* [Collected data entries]
☆ ☆ ☆ ☆ ☆

(* ===== verification/CanaryFlowFacts.v ===== *)
(** * The business flow: its records, its trace and its clean-up *)
From S2P Require Import Prelude PyFloat PyValue PyEffect Canary CanaryFlow.
#[local] Open Scope Z_scope.

(** ** What is stated of a flow *)

(** The SDK raises no exception of the canary's own class. *)
Definition foreign_exn (e : exn) : Prop :=
  match exn_cls e with CStepFailure _ _ => False | _ => True end.
Definition sdk_foreign `{CanaryRuntime} : Prop :=
  (∀ n e, ct_sdk n = ORaise e → foreign_exn e) ∧ (∀ n e, ct_new n = Some e → foreign_exn e).

(** The fields of a step belong together. *)
Definition step_typed (s : step_result) : Prop :=
  if sr_ok s then sr_error_type s = "none" ∧ sr_code s = None ∧ is_Some (sr_latency_ms s)
  else sr_error_type s ∈ tail ERROR_TYPES
       ∧ (sr_error_type s = "dependency_failure" ↔ sr_latency_ms s = None)
       ∧ (is_Some (sr_code s) → sr_error_type s = "sdk_error").

(** Steps that succeed, then at most one that fails, then those that depend on it. *)
Fixpoint steps_shape (l : list step_result) : Prop :=
  match l with
  | [] => True
  | s :: l =>
      if sr_ok s then steps_shape l
      else sr_error_type s ≠ "dependency_failure"
           ∧ Forall (λ s, s = dependency_failed (sr_name s)) l
  end.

☆ ☆ ☆ ☆ ☆

* [PROBLEM STATEMENT]
What you need to do is repeat every record above exactly.

* [YOUR RESPONSE]
(* ===== verification/CanaryFlowFacts.v ===== *)
(** * The business flow: its records, its trace and its clean-up *)
From S2P Require Import Prelude PyFloat PyValue PyEffect Canary CanaryFlow.
#[local] Open Scope Z_scope.

(** ** What is stated of a flow *)

(** The SDK raises no exception of the canary's own class. *)
Definition foreign_exn (e : exn) : Prop :=
  match exn_cls e with CStepFailure _ _ => False | _ => True end.
Definition sdk_foreign `{CanaryRuntime} : Prop :=
  (∀ n e, ct_sdk n = ORaise e → foreign_exn e) ∧ (∀ n e, ct_new n = Some e → foreign_exn e).

(** The fields of a step belong together. *)
Definition step_typed (s : step_result) : Prop :=
  if sr_ok s then sr_error_type s = "none" ∧ sr_code s = None ∧ is_Some (sr_latency_ms s)
  else sr_error_type s ∈ tail ERROR_TYPES
       ∧ (sr_error_type s = "dependency_failure" ↔ sr_latency_ms s = None)
       ∧ (is_Some (sr_code s) → sr_error_type s = "sdk_error").

(** Steps that succeed, then at most one that fails, then those that depend on it. *)
Fixpoint steps_shape (l : list step_result) : Prop :=
  match l with
  | [] => True
  | s :: l =>
      if sr_ok s then steps_shape l
      else sr_error_type s ≠ "dependency_failure"
           ∧ Forall (λ s, s = dependency_failed (sr_name s)) l
  end.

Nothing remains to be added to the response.